#### [Exercise instructions]
An exact copy of all the data is required.

#### [Data supplied]
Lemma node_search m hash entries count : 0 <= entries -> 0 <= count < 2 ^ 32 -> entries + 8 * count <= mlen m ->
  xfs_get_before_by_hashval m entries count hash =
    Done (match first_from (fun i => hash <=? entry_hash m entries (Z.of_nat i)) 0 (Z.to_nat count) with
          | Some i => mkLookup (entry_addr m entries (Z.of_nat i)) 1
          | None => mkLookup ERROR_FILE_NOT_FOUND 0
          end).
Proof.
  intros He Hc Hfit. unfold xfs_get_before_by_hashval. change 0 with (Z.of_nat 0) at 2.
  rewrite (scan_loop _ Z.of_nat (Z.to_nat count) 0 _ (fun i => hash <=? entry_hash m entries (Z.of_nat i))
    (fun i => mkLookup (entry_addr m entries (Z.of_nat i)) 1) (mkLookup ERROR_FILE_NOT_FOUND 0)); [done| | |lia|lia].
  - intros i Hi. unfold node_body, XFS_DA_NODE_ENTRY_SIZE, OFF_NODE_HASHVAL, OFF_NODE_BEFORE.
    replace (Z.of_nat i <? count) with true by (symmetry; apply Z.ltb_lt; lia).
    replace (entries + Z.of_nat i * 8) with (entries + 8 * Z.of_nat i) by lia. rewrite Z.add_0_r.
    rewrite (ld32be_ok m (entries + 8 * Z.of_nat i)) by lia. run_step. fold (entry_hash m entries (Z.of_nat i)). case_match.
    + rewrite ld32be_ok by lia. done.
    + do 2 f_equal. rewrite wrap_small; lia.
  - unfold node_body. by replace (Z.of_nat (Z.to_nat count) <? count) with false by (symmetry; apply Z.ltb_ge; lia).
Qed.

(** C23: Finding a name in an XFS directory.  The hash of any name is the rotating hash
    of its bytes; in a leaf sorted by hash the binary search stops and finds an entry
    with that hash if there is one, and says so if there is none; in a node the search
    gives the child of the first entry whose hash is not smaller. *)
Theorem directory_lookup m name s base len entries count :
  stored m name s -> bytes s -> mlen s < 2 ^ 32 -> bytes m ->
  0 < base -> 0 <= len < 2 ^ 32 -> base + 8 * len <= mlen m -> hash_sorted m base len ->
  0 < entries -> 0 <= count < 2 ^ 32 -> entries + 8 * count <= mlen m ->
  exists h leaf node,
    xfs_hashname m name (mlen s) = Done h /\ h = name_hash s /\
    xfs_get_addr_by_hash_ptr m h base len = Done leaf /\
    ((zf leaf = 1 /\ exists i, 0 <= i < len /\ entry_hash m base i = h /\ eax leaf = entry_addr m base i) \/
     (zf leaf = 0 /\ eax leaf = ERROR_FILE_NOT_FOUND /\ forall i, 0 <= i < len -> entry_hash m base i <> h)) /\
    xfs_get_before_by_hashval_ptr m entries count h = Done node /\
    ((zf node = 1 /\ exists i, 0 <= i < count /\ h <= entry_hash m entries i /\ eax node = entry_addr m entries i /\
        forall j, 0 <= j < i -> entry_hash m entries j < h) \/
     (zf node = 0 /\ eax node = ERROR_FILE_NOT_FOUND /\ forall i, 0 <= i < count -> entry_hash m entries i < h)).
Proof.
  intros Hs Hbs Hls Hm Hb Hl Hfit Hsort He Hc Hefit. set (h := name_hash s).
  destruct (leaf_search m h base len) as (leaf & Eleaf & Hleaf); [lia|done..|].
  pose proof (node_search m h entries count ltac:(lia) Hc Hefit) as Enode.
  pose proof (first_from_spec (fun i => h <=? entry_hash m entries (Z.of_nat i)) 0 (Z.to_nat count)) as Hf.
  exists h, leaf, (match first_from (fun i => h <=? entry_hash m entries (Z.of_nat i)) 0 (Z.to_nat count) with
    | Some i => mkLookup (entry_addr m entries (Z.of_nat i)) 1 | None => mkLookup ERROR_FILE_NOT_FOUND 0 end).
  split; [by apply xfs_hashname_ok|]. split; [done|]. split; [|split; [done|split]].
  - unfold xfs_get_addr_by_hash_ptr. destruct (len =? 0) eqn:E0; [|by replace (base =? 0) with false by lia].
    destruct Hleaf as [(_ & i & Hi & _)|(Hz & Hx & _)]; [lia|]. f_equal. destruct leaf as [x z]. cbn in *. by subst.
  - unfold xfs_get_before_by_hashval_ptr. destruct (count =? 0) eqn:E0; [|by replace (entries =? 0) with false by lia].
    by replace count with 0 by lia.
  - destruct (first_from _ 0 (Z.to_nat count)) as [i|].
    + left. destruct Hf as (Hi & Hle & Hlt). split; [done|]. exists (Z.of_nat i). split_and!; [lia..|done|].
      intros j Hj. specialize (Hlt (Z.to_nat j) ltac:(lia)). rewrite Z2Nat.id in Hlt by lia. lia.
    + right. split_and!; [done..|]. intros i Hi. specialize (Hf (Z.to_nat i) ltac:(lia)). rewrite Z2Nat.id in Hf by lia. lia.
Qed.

#### [Output]
Lemma node_search m hash entries count : 0 <= entries -> 0 <= count < 2 ^ 32 -> entries + 8 * count <= mlen m ->
  xfs_get_before_by_hashval m entries count hash =
    Done (match first_from (fun i => hash <=? entry_hash m entries (Z.of_nat i)) 0 (Z.to_nat count) with
          | Some i => mkLookup (entry_addr m entries (Z.of_nat i)) 1
          | None => mkLookup ERROR_FILE_NOT_FOUND 0
          end).
Proof.
  intros He Hc Hfit. unfold xfs_get_before_by_hashval. change 0 with (Z.of_nat 0) at 2.
  rewrite (scan_loop _ Z.of_nat (Z.to_nat count) 0 _ (fun i => hash <=? entry_hash m entries (Z.of_nat i))
    (fun i => mkLookup (entry_addr m entries (Z.of_nat i)) 1) (mkLookup ERROR_FILE_NOT_FOUND 0)); [done| | |lia|lia].
  - intros i Hi. unfold node_body, XFS_DA_NODE_ENTRY_SIZE, OFF_NODE_HASHVAL, OFF_NODE_BEFORE.
    replace (Z.of_nat i <? count) with true by (symmetry; apply Z.ltb_lt; lia).
    replace (entries + Z.of_nat i * 8) with (entries + 8 * Z.of_nat i) by lia. rewrite Z.add_0_r.
    rewrite (ld32be_ok m (entries + 8 * Z.of_nat i)) by lia. run_step. fold (entry_hash m entries (Z.of_nat i)). case_match.
    + rewrite ld32be_ok by lia. done.
    + do 2 f_equal. rewrite wrap_small; lia.
  - unfold node_body. by replace (Z.of_nat (Z.to_nat count) <? count) with false by (symmetry; apply Z.ltb_ge; lia).
Qed.

(** C23: Finding a name in an XFS directory.  The hash of any name is the rotating hash
    of its bytes; in a leaf sorted by hash the binary search stops and finds an entry
    with that hash if there is one, and says so if there is none; in a node the search
    gives the child of the first entry whose hash is not smaller. *)
Theorem directory_lookup m name s base len entries count :
  stored m name s -> bytes s -> mlen s < 2 ^ 32 -> bytes m ->
  0 < base -> 0 <= len < 2 ^ 32 -> base + 8 * len <= mlen m -> hash_sorted m base len ->
  0 < entries -> 0 <= count < 2 ^ 32 -> entries + 8 * count <= mlen m ->
  exists h leaf node,
    xfs_hashname m name (mlen s) = Done h /\ h = name_hash s /\
    xfs_get_addr_by_hash_ptr m h base len = Done leaf /\
    ((zf leaf = 1 /\ exists i, 0 <= i < len /\ entry_hash m base i = h /\ eax leaf = entry_addr m base i) \/
     (zf leaf = 0 /\ eax leaf = ERROR_FILE_NOT_FOUND /\ forall i, 0 <= i < len -> entry_hash m base i <> h)) /\
    xfs_get_before_by_hashval_ptr m entries count h = Done node /\
    ((zf node = 1 /\ exists i, 0 <= i < count /\ h <= entry_hash m entries i /\ eax node = entry_addr m entries i /\
        forall j, 0 <= j < i -> entry_hash m entries j < h) \/
     (zf node = 0 /\ eax node = ERROR_FILE_NOT_FOUND /\ forall i, 0 <= i < count -> entry_hash m entries i < h)).
Proof.
  intros Hs Hbs Hls Hm Hb Hl Hfit Hsort He Hc Hefit. set (h := name_hash s).
  destruct (leaf_search m h base len) as (leaf & Eleaf & Hleaf); [lia|done..|].
  pose proof (node_search m h entries count ltac:(lia) Hc Hefit) as Enode.
  pose proof (first_from_spec (fun i => h <=? entry_hash m entries (Z.of_nat i)) 0 (Z.to_nat count)) as Hf.
  exists h, leaf, (match first_from (fun i => h <=? entry_hash m entries (Z.of_nat i)) 0 (Z.to_nat count) with
    | Some i => mkLookup (entry_addr m entries (Z.of_nat i)) 1 | None => mkLookup ERROR_FILE_NOT_FOUND 0 end).
  split; [by apply xfs_hashname_ok|]. split; [done|]. split; [|split; [done|split]].
  - unfold xfs_get_addr_by_hash_ptr. destruct (len =? 0) eqn:E0; [|by replace (base =? 0) with false by lia].
    destruct Hleaf as [(_ & i & Hi & _)|(Hz & Hx & _)]; [lia|]. f_equal. destruct leaf as [x z]. cbn in *. by subst.
  - unfold xfs_get_before_by_hashval_ptr. destruct (count =? 0) eqn:E0; [|by replace (entries =? 0) with false by lia].
    by replace count with 0 by lia.
  - destruct (first_from _ 0 (Z.to_nat count)) as [i|].
    + left. destruct Hf as (Hi & Hle & Hlt). split; [done|]. exists (Z.of_nat i). split_and!; [lia..|done|].
      intros j Hj. specialize (Hlt (Z.to_nat j) ltac:(lia)). rewrite Z2Nat.id in Hlt by lia. lia.
    + right. split_and!; [done..|]. intros i Hi. specialize (Hf (Z.to_nat i) ltac:(lia)). rewrite Z2Nat.id in Hf by lia. lia.
Qed.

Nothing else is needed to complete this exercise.